§ **Requirement**
Only the lines from the top of the data through the line containing "destruct (decide (tv_name" should be duplicated, exactly as they appear.

Data section START

Lemma rep_table own town st vs i v : rep_with own town st vs -> vs !! i = Some v ->
  exists t, hread (dbListTables st) (Z.of_nat i) = Some (hget (dbListTables st) (Z.of_nat i)) /\
    hget (dbListTables st) (Z.of_nat i) <> 0 /\
    tables st !! hget (dbListTables st) (Z.of_nat i) = Some t /\ tab_rep own st i t v /\ view_ok v.
Proof.
  intros Hr Hv. pose proof (rp_tabs _ _ _ _ Hr i) as Ht. cbn in Ht. rewrite Hv in Ht.
  destruct Ht as (Hp & _ & t & Et & Htr). exists t. split_and!; try done.
  - eapply rep_hread; [done|]. by eapply lookup_lt_Some.
  - apply (Forall_lookup_1 _ vs i); [apply Hr|done].
Qed.

Lemma gstrcmp_some a b : gstrcmp (Some a) (Some b) = Some (strcmp a b).
Proof. done. Qed.

Lemma strcmp_bool a b : (strcmp a b =? 0) = bool_decide (a = b).
Proof.
  destruct (decide (a = b)) as [->|Hn].
  - rewrite bool_decide_true by done. apply Z.eqb_eq. by apply strcmp_eq.
  - rewrite bool_decide_false by done. apply Z.eqb_neq. by rewrite strcmp_eq.
Qed.

Lemma tid_loop_ok own town st vs nm : rep_with own town st vs -> forall n i,
  (i + n = length vs)%nat ->
  dbGetTableId_loop n st (Z.of_nat i) (Some nm) =
    Some (match findi (fun v => bool_decide (tv_name v = nm)) (drop i vs) with
          | Some k => Z.of_nat (i + k) | None => -1 end).
Proof.
  intros Hr. induction n as [|n IH]; intros i Hi.
  { rewrite drop_ge by lia. done. }
  destruct (lookup_lt_is_Some_2 vs i) as [v Hv]; [lia|].
  destruct (rep_table _ _ _ _ _ _ Hr Hv) as (t & Eh & Hp & Et & Htr & _).
  cbn [dbGetTableId_loop]. rewrite Eh. cbn [mbind option_bind].
  replace (hget (dbListTables st) (Z.of_nat i) =? 0) with false by zb.
  rewrite Et. cbn [mbind option_bind]. rewrite (tr_name _ _ _ _ _ Htr), gstrcmp_some. cbn [mbind option_bind].
  rewrite strcmp_bool. rewrite (drop_S vs v i Hv). cbn [findi].
  destruct (decide (tv_name v = nm)) as [->|Hne].
  - rewrite !bool_decide_true by done. do 2 f_equal. lia.
  - rewrite !bool_decide_false by congruence.
    replace (Z.of_nat i + 1) with (Z.of_nat (S i)) by lia. rewrite IH by lia.
    destruct (findi _ (drop (S i) vs)); cbn; do 2 f_equal; lia.
Qed.

Lemma tid_ok own town st vs nm : rep_with own town st vs ->
  dbGetTableId st (Some nm) = Some (match table_at vs nm with Some (i, _) => Z.of_nat i | None => -1 end).
Proof.
  intros Hr. unfold dbGetTableId. rewrite (rp_max _ _ _ _ Hr), Nat2Z.id.
  pose proof (tid_loop_ok _ _ _ _ nm Hr (length vs) 0 eq_refl) as E.
  change (Z.of_nat 0) with 0 in E. rewrite E, drop_0. clear E. unfold table_at.
  destruct (findi _ vs) as [i|] eqn:E; [|done]. cbn [mbind option_bind].
  destruct (lookup_lt_is_Some_2 vs i) as [v ->]; [by eapply findi_lt|]. done.
Qed.

Lemma valid_tid_ok own town st vs i : rep_with own town st vs -> (i < length vs)%nat ->
  valid_tid st (Z.of_nat i) = Some (hget (dbListTables st) (Z.of_nat i)).
Proof.
  intros Hr Hi. unfold valid_tid. rewrite (rp_max _ _ _ _ Hr).
  replace ((0 <=? Z.of_nat i) && (Z.of_nat i <? zlen vs)) with true by lia. by eapply rep_hread.
Qed.

Lemma col_loop_ok own st k t v nm : tab_rep own st k t v -> forall n j,
  (j + n = length (tv_cols v))%nat ->
  GetColumnIndex_loop n t (Z.of_nat j) (Some nm) =
    Some (match findi (fun c => bool_decide (c.1 = nm)) (drop j (tv_cols v)) with
          | Some m => Z.of_nat (j + m) | None => -1 end).
Proof.
  intros Hr. induction n as [|n IH]; intros j Hj.
  { rewrite drop_ge by lia. done. }
  destruct (lookup_lt_is_Some_2 (tv_cols v) j) as [c Hc]; [lia|].
  cbn [GetColumnIndex_loop]. rewrite (tr_names _ _ _ _ _ Hr).
  unfold aread. replace (0 <=? Z.of_nat j) with true by zb. rewrite Nat2Z.id, list_lookup_fmap, Hc.
  cbn [fmap option_fmap option_map mbind option_bind]. rewrite gstrcmp_some. cbn [mbind option_bind].
  rewrite strcmp_bool, (drop_S _ c j Hc). cbn [findi].
  destruct (decide (c.1 = nm)) as [->|Hne].
  - rewrite !bool_decide_true by done. do 2 f_equal. lia.
  - rewrite !bool_decide_false by congruence.
    replace (Z.of_nat j + 1) with (Z.of_nat (S j)) by lia. rewrite IH by lia.
    destruct (findi _ (drop (S j) (tv_cols v))); cbn; do 2 f_equal; lia.
Qed.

Data section END

§ **Answer to the exercise**
Lemma rep_table own town st vs i v : rep_with own town st vs -> vs !! i = Some v ->
  exists t, hread (dbListTables st) (Z.of_nat i) = Some (hget (dbListTables st) (Z.of_nat i)) /\
    hget (dbListTables st) (Z.of_nat i) <> 0 /\
    tables st !! hget (dbListTables st) (Z.of_nat i) = Some t /\ tab_rep own st i t v /\ view_ok v.
Proof.
  intros Hr Hv. pose proof (rp_tabs _ _ _ _ Hr i) as Ht. cbn in Ht. rewrite Hv in Ht.
  destruct Ht as (Hp & _ & t & Et & Htr). exists t. split_and!; try done.
  - eapply rep_hread; [done|]. by eapply lookup_lt_Some.
  - apply (Forall_lookup_1 _ vs i); [apply Hr|done].
Qed.

Lemma gstrcmp_some a b : gstrcmp (Some a) (Some b) = Some (strcmp a b).
Proof. done. Qed.

Lemma strcmp_bool a b : (strcmp a b =? 0) = bool_decide (a = b).
Proof.
  destruct (decide (a = b)) as [->|Hn].
  - rewrite bool_decide_true by done. apply Z.eqb_eq. by apply strcmp_eq.
  - rewrite bool_decide_false by done. apply Z.eqb_neq. by rewrite strcmp_eq.
Qed.

Lemma tid_loop_ok own town st vs nm : rep_with own town st vs -> forall n i,
  (i + n = length vs)%nat ->
  dbGetTableId_loop n st (Z.of_nat i) (Some nm) =
    Some (match findi (fun v => bool_decide (tv_name v = nm)) (drop i vs) with
          | Some k => Z.of_nat (i + k) | None => -1 end).
Proof.
  intros Hr. induction n as [|n IH]; intros i Hi.
  { rewrite drop_ge by lia. done. }
  destruct (lookup_lt_is_Some_2 vs i) as [v Hv]; [lia|].
  destruct (rep_table _ _ _ _ _ _ Hr Hv) as (t & Eh & Hp & Et & Htr & _).
  cbn [dbGetTableId_loop]. rewrite Eh. cbn [mbind option_bind].
  replace (hget (dbListTables st) (Z.of_nat i) =? 0) with false by zb.
  rewrite Et. cbn [mbind option_bind]. rewrite (tr_name _ _ _ _ _ Htr), gstrcmp_some. cbn [mbind option_bind].
  rewrite strcmp_bool. rewrite (drop_S vs v i Hv). cbn [findi].
  destruct (decide (tv_name v = nm)) as [->|Hne].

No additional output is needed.